Stored data

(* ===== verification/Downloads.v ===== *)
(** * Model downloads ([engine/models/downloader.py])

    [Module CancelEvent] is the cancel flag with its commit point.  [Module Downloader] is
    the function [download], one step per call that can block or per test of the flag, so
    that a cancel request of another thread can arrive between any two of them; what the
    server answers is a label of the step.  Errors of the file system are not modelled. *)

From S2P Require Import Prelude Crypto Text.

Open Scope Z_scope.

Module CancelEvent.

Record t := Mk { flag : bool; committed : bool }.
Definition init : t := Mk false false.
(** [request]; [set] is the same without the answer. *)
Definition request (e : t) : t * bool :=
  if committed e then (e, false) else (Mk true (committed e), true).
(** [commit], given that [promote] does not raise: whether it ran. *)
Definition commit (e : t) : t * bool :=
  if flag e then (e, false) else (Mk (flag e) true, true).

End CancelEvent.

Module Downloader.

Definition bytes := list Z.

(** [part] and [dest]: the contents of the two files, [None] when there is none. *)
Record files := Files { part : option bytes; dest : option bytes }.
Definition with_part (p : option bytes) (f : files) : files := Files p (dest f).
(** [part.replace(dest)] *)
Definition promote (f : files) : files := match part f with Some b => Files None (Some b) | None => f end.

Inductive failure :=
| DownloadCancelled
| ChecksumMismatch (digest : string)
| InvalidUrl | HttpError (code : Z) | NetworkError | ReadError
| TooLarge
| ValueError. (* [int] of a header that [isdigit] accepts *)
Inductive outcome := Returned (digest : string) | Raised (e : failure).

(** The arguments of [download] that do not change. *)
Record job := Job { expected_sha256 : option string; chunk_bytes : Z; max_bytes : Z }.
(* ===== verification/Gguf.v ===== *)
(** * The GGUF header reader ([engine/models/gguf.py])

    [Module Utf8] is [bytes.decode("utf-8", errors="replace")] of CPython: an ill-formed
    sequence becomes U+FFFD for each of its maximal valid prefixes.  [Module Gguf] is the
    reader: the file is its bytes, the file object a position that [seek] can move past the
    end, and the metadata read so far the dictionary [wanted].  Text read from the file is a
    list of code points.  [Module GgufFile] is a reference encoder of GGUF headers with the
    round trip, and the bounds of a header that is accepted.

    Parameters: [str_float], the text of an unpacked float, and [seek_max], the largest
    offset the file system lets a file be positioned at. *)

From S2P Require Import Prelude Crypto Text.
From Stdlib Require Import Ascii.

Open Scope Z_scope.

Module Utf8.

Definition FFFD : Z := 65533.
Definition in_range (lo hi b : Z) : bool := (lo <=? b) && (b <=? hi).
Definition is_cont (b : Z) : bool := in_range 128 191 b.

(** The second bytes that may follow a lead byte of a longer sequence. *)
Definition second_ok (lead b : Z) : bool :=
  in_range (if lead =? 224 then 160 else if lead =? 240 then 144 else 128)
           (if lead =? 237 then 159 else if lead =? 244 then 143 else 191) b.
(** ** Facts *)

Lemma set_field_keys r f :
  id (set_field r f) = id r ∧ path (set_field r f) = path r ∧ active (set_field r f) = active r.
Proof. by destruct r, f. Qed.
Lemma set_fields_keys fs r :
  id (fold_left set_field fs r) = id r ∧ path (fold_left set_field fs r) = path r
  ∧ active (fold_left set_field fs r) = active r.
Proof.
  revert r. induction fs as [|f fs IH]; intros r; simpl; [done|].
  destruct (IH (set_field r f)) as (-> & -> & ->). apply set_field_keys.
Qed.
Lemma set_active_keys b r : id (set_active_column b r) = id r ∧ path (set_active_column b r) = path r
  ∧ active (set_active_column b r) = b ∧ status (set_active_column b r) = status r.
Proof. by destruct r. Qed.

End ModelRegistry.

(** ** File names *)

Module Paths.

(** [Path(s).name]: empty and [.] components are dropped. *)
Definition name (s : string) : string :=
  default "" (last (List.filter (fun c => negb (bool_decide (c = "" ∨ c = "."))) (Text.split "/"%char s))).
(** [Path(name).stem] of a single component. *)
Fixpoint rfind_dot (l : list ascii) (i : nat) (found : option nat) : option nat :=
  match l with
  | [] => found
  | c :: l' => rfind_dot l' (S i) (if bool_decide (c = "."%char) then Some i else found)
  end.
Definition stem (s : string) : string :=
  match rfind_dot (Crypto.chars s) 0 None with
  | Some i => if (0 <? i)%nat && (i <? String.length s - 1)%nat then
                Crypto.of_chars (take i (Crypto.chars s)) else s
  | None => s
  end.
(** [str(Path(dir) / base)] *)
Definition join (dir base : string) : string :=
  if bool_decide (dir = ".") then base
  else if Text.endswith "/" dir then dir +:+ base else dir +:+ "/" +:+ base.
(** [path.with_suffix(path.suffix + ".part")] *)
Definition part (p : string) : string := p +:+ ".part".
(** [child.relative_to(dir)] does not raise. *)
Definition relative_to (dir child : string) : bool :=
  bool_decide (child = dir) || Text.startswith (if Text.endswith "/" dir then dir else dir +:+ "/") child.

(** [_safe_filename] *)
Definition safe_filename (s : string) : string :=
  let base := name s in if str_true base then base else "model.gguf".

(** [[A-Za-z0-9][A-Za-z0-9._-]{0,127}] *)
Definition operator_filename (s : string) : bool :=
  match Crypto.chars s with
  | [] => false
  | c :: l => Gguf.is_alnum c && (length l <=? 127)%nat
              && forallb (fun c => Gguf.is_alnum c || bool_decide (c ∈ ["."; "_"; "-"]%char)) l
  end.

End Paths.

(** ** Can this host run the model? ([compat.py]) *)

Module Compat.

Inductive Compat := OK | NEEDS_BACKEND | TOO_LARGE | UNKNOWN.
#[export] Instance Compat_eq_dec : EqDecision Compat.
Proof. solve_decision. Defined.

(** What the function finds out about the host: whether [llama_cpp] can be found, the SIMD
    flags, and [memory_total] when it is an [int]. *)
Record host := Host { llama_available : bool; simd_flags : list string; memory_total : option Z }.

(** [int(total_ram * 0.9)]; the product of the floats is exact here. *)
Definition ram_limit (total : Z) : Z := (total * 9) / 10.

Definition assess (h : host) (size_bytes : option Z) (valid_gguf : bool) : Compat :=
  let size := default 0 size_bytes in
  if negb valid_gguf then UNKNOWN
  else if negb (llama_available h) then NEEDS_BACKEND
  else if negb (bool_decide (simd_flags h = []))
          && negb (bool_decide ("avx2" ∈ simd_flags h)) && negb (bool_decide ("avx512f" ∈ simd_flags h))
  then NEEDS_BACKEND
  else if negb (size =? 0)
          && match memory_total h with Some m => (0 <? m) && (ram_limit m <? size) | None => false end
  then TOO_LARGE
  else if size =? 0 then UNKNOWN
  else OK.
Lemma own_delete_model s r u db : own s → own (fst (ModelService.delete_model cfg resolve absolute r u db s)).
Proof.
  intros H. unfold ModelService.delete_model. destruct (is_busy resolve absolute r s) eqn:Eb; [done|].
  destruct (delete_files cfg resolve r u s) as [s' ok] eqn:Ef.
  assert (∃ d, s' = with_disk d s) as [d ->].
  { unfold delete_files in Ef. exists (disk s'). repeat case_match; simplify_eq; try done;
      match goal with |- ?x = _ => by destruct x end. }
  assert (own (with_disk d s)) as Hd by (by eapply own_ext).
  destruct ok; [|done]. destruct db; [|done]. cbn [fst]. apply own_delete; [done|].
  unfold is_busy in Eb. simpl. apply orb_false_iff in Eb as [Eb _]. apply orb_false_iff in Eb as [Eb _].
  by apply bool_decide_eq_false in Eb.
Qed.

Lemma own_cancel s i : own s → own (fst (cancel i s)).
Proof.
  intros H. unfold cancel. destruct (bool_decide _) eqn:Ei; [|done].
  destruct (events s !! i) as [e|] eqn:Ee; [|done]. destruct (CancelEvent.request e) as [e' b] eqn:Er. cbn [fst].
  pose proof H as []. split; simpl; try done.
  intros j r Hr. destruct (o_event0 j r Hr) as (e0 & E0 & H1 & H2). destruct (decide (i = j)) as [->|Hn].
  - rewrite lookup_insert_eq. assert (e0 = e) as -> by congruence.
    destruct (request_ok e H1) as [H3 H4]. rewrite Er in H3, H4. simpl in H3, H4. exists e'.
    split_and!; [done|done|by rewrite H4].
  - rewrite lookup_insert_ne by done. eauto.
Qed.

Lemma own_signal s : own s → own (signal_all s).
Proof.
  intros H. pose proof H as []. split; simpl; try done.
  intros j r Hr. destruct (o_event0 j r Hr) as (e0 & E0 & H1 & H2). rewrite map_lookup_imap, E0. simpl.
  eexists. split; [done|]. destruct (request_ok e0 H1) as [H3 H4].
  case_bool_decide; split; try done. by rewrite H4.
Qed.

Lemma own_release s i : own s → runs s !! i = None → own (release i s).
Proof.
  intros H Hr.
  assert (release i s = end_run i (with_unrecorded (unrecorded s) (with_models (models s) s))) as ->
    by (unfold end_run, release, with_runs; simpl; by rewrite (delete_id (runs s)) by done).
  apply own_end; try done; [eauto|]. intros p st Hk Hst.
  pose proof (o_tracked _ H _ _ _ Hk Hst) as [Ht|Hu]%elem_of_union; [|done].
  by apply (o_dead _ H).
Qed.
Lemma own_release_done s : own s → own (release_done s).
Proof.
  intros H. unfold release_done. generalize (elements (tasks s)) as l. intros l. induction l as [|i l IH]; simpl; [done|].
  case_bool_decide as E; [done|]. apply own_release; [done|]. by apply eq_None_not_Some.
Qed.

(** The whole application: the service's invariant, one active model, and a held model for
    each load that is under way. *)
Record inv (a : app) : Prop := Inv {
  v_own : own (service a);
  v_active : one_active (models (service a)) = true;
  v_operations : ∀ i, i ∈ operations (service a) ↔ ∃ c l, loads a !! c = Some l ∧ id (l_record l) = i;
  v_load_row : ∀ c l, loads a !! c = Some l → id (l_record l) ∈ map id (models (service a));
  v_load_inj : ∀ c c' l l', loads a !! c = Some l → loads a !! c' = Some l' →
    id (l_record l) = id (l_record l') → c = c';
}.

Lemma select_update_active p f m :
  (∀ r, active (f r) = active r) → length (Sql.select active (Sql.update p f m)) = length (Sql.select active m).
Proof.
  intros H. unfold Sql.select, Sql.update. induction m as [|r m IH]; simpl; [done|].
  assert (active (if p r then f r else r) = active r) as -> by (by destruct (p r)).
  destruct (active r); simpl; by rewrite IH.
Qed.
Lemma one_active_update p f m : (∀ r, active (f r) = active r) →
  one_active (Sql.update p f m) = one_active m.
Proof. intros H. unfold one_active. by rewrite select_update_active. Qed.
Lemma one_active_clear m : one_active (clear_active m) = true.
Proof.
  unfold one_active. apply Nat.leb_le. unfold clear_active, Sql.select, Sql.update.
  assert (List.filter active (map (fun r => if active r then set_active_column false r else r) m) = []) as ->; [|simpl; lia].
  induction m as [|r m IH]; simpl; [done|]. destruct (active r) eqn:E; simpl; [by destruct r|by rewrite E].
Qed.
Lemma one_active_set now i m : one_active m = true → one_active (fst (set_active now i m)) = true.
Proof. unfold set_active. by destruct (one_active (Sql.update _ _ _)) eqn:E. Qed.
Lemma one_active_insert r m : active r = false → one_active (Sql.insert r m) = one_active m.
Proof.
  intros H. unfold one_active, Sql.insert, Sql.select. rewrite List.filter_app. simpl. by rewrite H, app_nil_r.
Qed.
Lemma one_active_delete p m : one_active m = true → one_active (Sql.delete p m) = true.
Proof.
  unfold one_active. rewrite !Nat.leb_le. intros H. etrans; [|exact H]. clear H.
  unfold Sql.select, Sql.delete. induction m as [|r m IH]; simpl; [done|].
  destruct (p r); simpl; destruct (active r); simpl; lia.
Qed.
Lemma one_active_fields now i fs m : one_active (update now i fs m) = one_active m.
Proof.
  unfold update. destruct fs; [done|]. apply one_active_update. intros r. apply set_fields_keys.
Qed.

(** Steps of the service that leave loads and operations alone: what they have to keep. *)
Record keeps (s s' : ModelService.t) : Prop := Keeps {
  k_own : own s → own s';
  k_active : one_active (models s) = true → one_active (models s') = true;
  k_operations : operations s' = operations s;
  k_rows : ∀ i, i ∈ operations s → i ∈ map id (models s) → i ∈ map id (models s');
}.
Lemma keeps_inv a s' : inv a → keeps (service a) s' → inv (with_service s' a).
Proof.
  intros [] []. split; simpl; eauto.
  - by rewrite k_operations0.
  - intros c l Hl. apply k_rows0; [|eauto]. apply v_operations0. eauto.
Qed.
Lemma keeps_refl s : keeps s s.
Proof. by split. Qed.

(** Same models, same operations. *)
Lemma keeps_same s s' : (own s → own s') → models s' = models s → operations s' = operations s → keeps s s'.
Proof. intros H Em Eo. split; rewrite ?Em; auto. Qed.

WHAT THE TASK ASKS>
Taking the entries above, write out exactly the lines starting with the line containing "- rewrite lookup_insert_eq." and going on through the line containing "intros H. pose", both included, and nothing else.

RESPONSE>
  - rewrite lookup_insert_eq. assert (e0 = e) as -> by congruence.
    destruct (request_ok e H1) as [H3 H4]. rewrite Er in H3, H4. simpl in H3, H4. exists e'.
    split_and!; [done|done|by rewrite H4].
  - rewrite lookup_insert_ne by done. eauto.
Qed.

Lemma own_signal s : own s → own (signal_all s).
Proof.
  intros H. pose proof H as []. split; simpl; try done.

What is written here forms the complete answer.